>>>>

(* ===== verification/Money.v ===== *)
(** * Integer money ([crates/model/src/money.rs])

    [MicroUsd] is an [i64] count of micro-dollars; the operators saturate and
    the token price is computed in [i128] and clamped back. *)
From S2P Require Import Prelude.

Module Money.

(** The newtype [MicroUsd(i64)]: the payload as a [Z] kept in the [i64]
    range by the operations. *)
Record MicroUsd := mk_usd { micros : Z }.

Definition PER_USD : Z := 1000000.
Definition ZERO : MicroUsd := mk_usd 0.

Definition from_micros (m : Z) : MicroUsd := mk_usd m.
Definition into_micros (m : MicroUsd) : Z := micros m.

Definition cost_for_tokens (per_million : MicroUsd) (tokens : Z) : MicroUsd :=
  let raw := Z.quot (tokens * micros per_million) 1000000 in
  mk_usd (clamp i64_min i64_max raw).

Definition add (a b : MicroUsd) : MicroUsd := mk_usd (i64_sat_add (micros a) (micros b)).
Definition sub (a b : MicroUsd) : MicroUsd := mk_usd (i64_sat_sub (micros a) (micros b)).

Definition sum (l : list MicroUsd) : MicroUsd := foldl add ZERO l.

Definition wf (m : MicroUsd) : Prop := in_i64 (micros m).

(** ** Arithmetic stays in range *)

Lemma add_wf a b : wf (add a b).
Proof. apply clamp_range. unfold_ints; lia. Qed.

Lemma sub_wf a b : wf (sub a b).
Proof. apply clamp_range. unfold_ints; lia. Qed.

Lemma sum_wf_from l : forall acc, wf acc -> wf (foldl add acc l).
Proof. induction l as [|x l IH]; cbn; auto using add_wf. Qed.

(** The exact mathematical total of a list of amounts. *)
Fixpoint exact_total (l : list MicroUsd) : Z :=
  match l with
  | [] => 0%Z
  | m :: l' => (micros m + exact_total l')%Z
  end.

Lemma exact_total_nonneg l :
  Forall (fun m => 0 <= micros m)%Z l -> (0 <= exact_total l)%Z.
Proof. induction 1; cbn; lia. Qed.

Lemma sum_from_nonneg l : forall acc,
  (0 <= micros acc <= i64_max)%Z ->
  Forall (fun m => 0 <= micros m)%Z l ->
  micros (foldl add acc l) = Z.min i64_max (micros acc + exact_total l).
Proof.
  induction l as [|x l IH]; cbn; intros acc Hacc Hl.
  - lia.
  - inversion Hl as [|? ? Hx Hl']; subst.
    pose proof (exact_total_nonneg l Hl').
    rewrite IH; [cbn; int_cases | cbn; int_cases | done].
Qed.

(** ** Token cost *)

Lemma quot_million_bounds x :
  (0 <= x)%Z -> (1000000 * Z.quot x 1000000 <= x < 1000000 * Z.quot x 1000000 + 1000000)%Z.
Proof.
  intros. pose proof (Z.quot_rem' x 1000000).
  pose proof (Z.rem_bound_pos x 1000000). lia.
Qed.

Lemma cost_product_i128 price tokens :
  wf price -> in_u64 tokens -> in_i128 (tokens * micros price).
Proof. unfold wf; unfold_ints; nia. Qed.

Lemma cost_unsaturated price tokens :
  (0 <= Z.quot (tokens * micros price) 1000000 <= i64_max)%Z ->
  micros (cost_for_tokens price tokens) = Z.quot (tokens * micros price) 1000000.
Proof. intros. cbn. apply clamp_id. unfold_ints; lia. Qed.

(** The billed amount of one call.  For every [u64] token count and every
    non-negative [i64] price the product fits the [i128] it is computed in,
    the result is a valid amount, and it is the exact price rounded down: at
    most the exact [tokens * price / 10^6] and less than one micro-dollar
    below it, unless the exact price exceeds what an [i64] holds, where it is
    [i64::MAX]. *)
Theorem cost_for_tokens_exact (price : MicroUsd) (tokens : Z)
    (Hp : wf price) (Hpos : (0 <= micros price)%Z) (Ht : in_u64 tokens) :
  let c := micros (cost_for_tokens price tokens) in
  let exact := (tokens * micros price)%Z in
  in_i128 exact /\ wf (cost_for_tokens price tokens) /\
  ((1000000 * c <= exact < 1000000 * c + 1000000)%Z \/
   (c = i64_max /\ (1000000 * i64_max < exact)%Z)).
Proof.
  cbv zeta.
  assert (Hex : (0 <= tokens * micros price)%Z) by (unfold_ints; nia).
  pose proof (quot_million_bounds _ Hex) as Hq.
  repeat split.
  - apply cost_product_i128; auto.
  - apply cost_product_i128; auto.
  - cbn. apply clamp_range. unfold_ints; lia.
  - cbn. apply clamp_range. unfold_ints; lia.
  - cbn. int_cases.
Qed.

Lemma cost_for_tokens_exact_witness :
  (3000000 * 1 <= 1001 * 3000 < 3000000 * 1 + 1000000)%Z /\
  in_i128 (1001 * 3000).
Proof.
  destruct (cost_for_tokens_exact (mk_usd 3000) 1001) as (H1 & H2 & H3);
    [unfold wf; unfold_ints; cbn; lia | cbn; lia | unfold_ints; lia |].
  split; [lia | exact H1].
Defined.

(** Billing a call in two halves never charges more than billing it whole,
    and undercharges by at most one micro-dollar; a larger call never costs
    less. *)
Theorem cost_for_tokens_split (price : MicroUsd) (a b : Z)
    (Hpos : (0 <= micros price)%Z) (Ha : (0 <= a)%Z) (Hb : (0 <= b)%Z)
    (Hfit : ((a + b) * micros price <= 1000000 * i64_max)%Z) :
  let c t := micros (cost_for_tokens price t) in
  (c a + c b <= c (a + b) <= c a + c b + 1)%Z /\ (c a <= c (a + b))%Z.
Proof.
  cbv beta zeta.
  assert (Ha' : (0 <= a * micros price)%Z) by nia.
  assert (Hb' : (0 <= b * micros price)%Z) by nia.
  assert (Hsum : ((a + b) * micros price = a * micros price + b * micros price)%Z) by ring.
  pose proof (quot_million_bounds _ Ha'). pose proof (quot_million_bounds _ Hb').
  assert (0 <= (a + b) * micros price)%Z as Hab by lia.
  pose proof (quot_million_bounds _ Hab).
  rewrite 3!cost_unsaturated by (unfold_ints; lia). lia.
Qed.

Lemma cost_for_tokens_split_witness :
  (micros (cost_for_tokens (mk_usd 1500000) 1) + micros (cost_for_tokens (mk_usd 1500000) 1) = 2)%Z /\
  (2 <= micros (cost_for_tokens (mk_usd 1500000) (1 + 1)) <= 3)%Z.
Proof.
  split; [reflexivity |].
  destruct (cost_for_tokens_split (mk_usd 1500000) 1 1) as [H _];
    [cbn; lia | lia | lia | unfold_ints; cbn; lia |].
  vm_compute in H |- *. exact H.
Defined.

(** Summing spend saturates instead of wrapping.  The sum of any list of
    amounts is a valid amount, and the sum of non-negative amounts is the
    exact total capped at [i64::MAX] — so a comparison with a spending limit
    can never be fooled by an overflow back into the negatives. *)
Theorem sum_saturates (l : list MicroUsd) (H : Forall (fun m => 0 <= micros m)%Z l) :
  wf (sum l) /\ micros (sum l) = Z.min i64_max (exact_total l).
Proof.
  split.
  - apply sum_wf_from. unfold wf; unfold_ints; cbn; lia.
  - unfold sum. rewrite sum_from_nonneg; cbn; auto. unfold_ints; lia.
Qed.

Lemma sum_saturates_witness :
  micros (sum [mk_usd i64_max; mk_usd 5]) = i64_max.
Proof.
  destruct (sum_saturates [mk_usd i64_max; mk_usd 5]) as [_ H].
  - repeat constructor; cbn; unfold_ints; lia.
  - rewrite H. reflexivity.
Defined.

End Money.
(* ===== verification/SessionLog.v ===== *)
(** * The session transcript log ([crates/store/src/session.rs],
      [crates/storage/src/sqlite/session.rs])

    The [session_messages] table of one session: rows under contiguous ordinals,
    a compaction that supersedes the active rows and appends their replacement,
    source-event keys that make an append idempotent, the token anchor, and the
    two families of reads — the active rows the model is shown and the real
    conversation a chat surface pages through.

    Rows are kept in the order their ordinals were handed out, which
    [log_wf] shows is the order every [ORDER BY ordinal] asks for.  A message is
    stored as its serde text, its payload deduplicated by hash and mirrored into
    the search index: those encodings are left out, so a row simply holds its
    message. *)

From S2P Require Import Prelude Message.
Import Message.

Module SessionLog.

(** ** Timestamps

    [chrono]'s microsecond conversions: what is stored reads back as an instant
    no later than the one that was written. *)
Class Chrono := {
  to_us : Z -> Z;
  from_us : Z -> option Z;
}.
Class ChronoLaws (C : Chrono) :=
  from_to_us : forall t, exists t', from_us (to_us t) = Some t' /\ (t' <= t)%Z.

(** ** Rows *)

Record StoredMessage := mk_row {
  ordinal : Z;
  superseded_by : option Z;
  created_at : Z;
  compaction_inserted : bool;
  source_event_id : option string;
  message : ChatMessage;
}.

Record ActiveMessageRow := mk_active { row_ordinal : Z; row_message : ChatMessage }.

Record TokenAnchor := mk_anchor {
  model_id : string;
  actual_tokens : N;
  message_count : nat;
  request_overhead : N;
  through_ordinal : Z;
}.
(** The anchor's columns of the session's row. *)
Record AnchorColumns := mk_columns {
  token_anchor_model : string;
  token_anchor_tokens : Z;
  token_anchor_message_count : Z;
  token_anchor_request_overhead : Z;
  token_anchor_through_ordinal : Z;
}.

Record NewTokenAnchor := mk_new_anchor {
  new_model_id : string;
  new_actual_tokens : N;
  new_message_count : nat;
  new_request_overhead : N;
}.

Inductive SessionMessageAppendOutcome := Inserted (ordinal : Z) | Existing (ordinal : Z).
Definition outcome_ordinal (o : SessionMessageAppendOutcome) : Z :=
  match o with Inserted n | Existing n => n end.
Definition was_inserted (o : SessionMessageAppendOutcome) : bool :=
  match o with Inserted _ => true | Existing _ => false end.

Inductive StorageError :=
| Storage (s : string) | NotFound (s : string) | Conflict (s : string) | TooLarge (limit actual : N)
| Internal (s : string).

Definition Log : Type := list StoredMessage.

Record SessionStore := mk_store { log : Log; anchor : option AnchorColumns }.

(** ** Writes *)

(** [SELECT MAX(ordinal)]: [NULL] on an empty log. *)
Definition max_opt (x : option Z) (z : Z) : option Z :=
  Some (match x with Some y => Z.max y z | None => z end).
Definition latest_session_ordinal (l : Log) : option Z := foldl max_opt None (map ordinal l).
(** [COALESCE(MAX(ordinal), -1) + 1] *)
Definition next_ordinal (l : Log) : Z := (default (-1) (latest_session_ordinal l) + 1)%Z.

Definition is_active (r : StoredMessage) : bool := negb (is_some (superseded_by r)).

Section Ops.
Context {C : Chrono}.
(* ===== verification/Lifecycle.v ===== *)
(** * The turn lifecycle orchestrator ([crates/turn/src/lifecycle.rs])

    [TurnLifecycle] over any turn store: load, run one edge, save, publish.
    The store is an interface with an abstraction function; the in-memory store
    of the repository and a store with injected faults implement it. *)

From S2P Require Import Prelude Message Turn.
Import Message Turn.

Module Lifecycle.

(** ** The store interface ([crates/store/src/turn.rs]) *)

Inductive StorageError :=
| StorageText (s : string)
| StorageNotFound (s : string)
| Conflict (s : string)
| TooLarge (limit actual : N)
| StorageInternal (s : string).

(** The [thiserror] display strings. *)
Definition storage_error_text (e : StorageError) : string :=
  match e with
  | StorageText s => "storage error: " +:+ s
  | StorageNotFound s => "not found: " +:+ s
  | Conflict s => "conflict: " +:+ s
  | TooLarge limit actual =>
      "payload too large: " +:+ pretty actual +:+ " bytes exceeds limit of " +:+ pretty limit
  | StorageInternal s => s
  end%string.

(** [impl From<StorageError> for TurnError]. *)
Definition of_storage (e : StorageError) : TurnError :=
  match e with
  | StorageNotFound s => NotFound (inr s)
  | StorageInternal s => Internal s
  | other => Storage (storage_error_text other)
  end.

Class TurnStore (S : Type) := {
  store_create : TurnRow -> S -> S * result unit StorageError;
  store_get : TurnId -> S -> S * result (option TurnRow) StorageError;
  store_save : TurnRow -> S -> S * result unit StorageError;
  view : S -> gmap TurnId TurnRow;
}.

(** What a store promises its client: a read returns the row or fails, a write
    that succeeds is the only thing that changes the rows, and one that fails
    changes none. *)
Class TurnStoreLaws (S : Type) `{TurnStore S} := {
  store_get_view i s :
    view (fst (store_get i s)) = view s /\
    forall o, snd (store_get i s) = Ok o -> o = view s !! i;
  store_save_view row s :
    view (fst (store_save row s)) =
    match snd (store_save row s) with
    | Ok _ => <[row_id row := row]> (view s)
    | Err _ => view s
    end;
  store_create_view row s :
    view (fst (store_create row s)) =
    match snd (store_create row s) with
    | Ok _ => <[row_id row := row]> (view s)
    | Err _ => view s
    end;
}.

(** [MemoryTurnStore] ([crates/turn/src/test_support.rs]). *)
Definition memory_create (row : TurnRow) (s : gmap TurnId TurnRow)
    : gmap TurnId TurnRow * result unit StorageError :=
  (<[row_id row := row]> s, Ok tt).
Definition memory_get (i : TurnId) (s : gmap TurnId TurnRow)
    : gmap TurnId TurnRow * result (option TurnRow) StorageError := (s, Ok (s !! i)).
Definition memory_save (row : TurnRow) (s : gmap TurnId TurnRow)
    : gmap TurnId TurnRow * result unit StorageError :=
  (<[row_id row := row]> s, Ok tt).

#[export] Instance MemoryTurnStore : TurnStore (gmap TurnId TurnRow) := {
  store_create := memory_create;
  store_get := memory_get;
  store_save := memory_save;
  view s := s;
}.

(** ** Events *)

Inductive TurnPhase :=
| Started
| PhaseCompleted (reply_ordinal : option Z)
| PhaseFailed
| PhaseCancelled.

Definition terminal_status (p : TurnPhase) : option TurnStatusKind :=
  match p with
  | Started => None
  | PhaseCompleted _ => Some KCompleted
  | PhaseFailed => Some KFailed
  | PhaseCancelled => Some KCancelled
  end.

Record TurnLifecycleEvent := mk_event {
  ev_turn_id : TurnId;
  ev_session_id : SessionId;
  ev_parent_turn_id : option TurnId;
  ev_phase : TurnPhase;
  ev_kind : TurnInputKind;
}.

<<<<

Exercise directions: Each line from the top of the records through the one with "Lemma exact_total_nonneg l" should be returned exactly. Leave out everything else.

Your response:
(* ===== verification/Money.v ===== *)
(** * Integer money ([crates/model/src/money.rs])

    [MicroUsd] is an [i64] count of micro-dollars; the operators saturate and
    the token price is computed in [i128] and clamped back. *)
From S2P Require Import Prelude.

Module Money.

(** The newtype [MicroUsd(i64)]: the payload as a [Z] kept in the [i64]
    range by the operations. *)
Record MicroUsd := mk_usd { micros : Z }.

Definition PER_USD : Z := 1000000.
Definition ZERO : MicroUsd := mk_usd 0.

Definition from_micros (m : Z) : MicroUsd := mk_usd m.
Definition into_micros (m : MicroUsd) : Z := micros m.

Definition cost_for_tokens (per_million : MicroUsd) (tokens : Z) : MicroUsd :=
  let raw := Z.quot (tokens * micros per_million) 1000000 in
  mk_usd (clamp i64_min i64_max raw).

Definition add (a b : MicroUsd) : MicroUsd := mk_usd (i64_sat_add (micros a) (micros b)).
Definition sub (a b : MicroUsd) : MicroUsd := mk_usd (i64_sat_sub (micros a) (micros b)).

Definition sum (l : list MicroUsd) : MicroUsd := foldl add ZERO l.

Definition wf (m : MicroUsd) : Prop := in_i64 (micros m).

(** ** Arithmetic stays in range *)

Lemma add_wf a b : wf (add a b).
Proof. apply clamp_range. unfold_ints; lia. Qed.

Lemma sub_wf a b : wf (sub a b).
Proof. apply clamp_range. unfold_ints; lia. Qed.

Lemma sum_wf_from l : forall acc, wf acc -> wf (foldl add acc l).
Proof. induction l as [|x l IH]; cbn; auto using add_wf. Qed.

(** The exact mathematical total of a list of amounts. *)
Fixpoint exact_total (l : list MicroUsd) : Z :=
  match l with
  | [] => 0%Z
  | m :: l' => (micros m + exact_total l')%Z
  end.

Lemma exact_total_nonneg l :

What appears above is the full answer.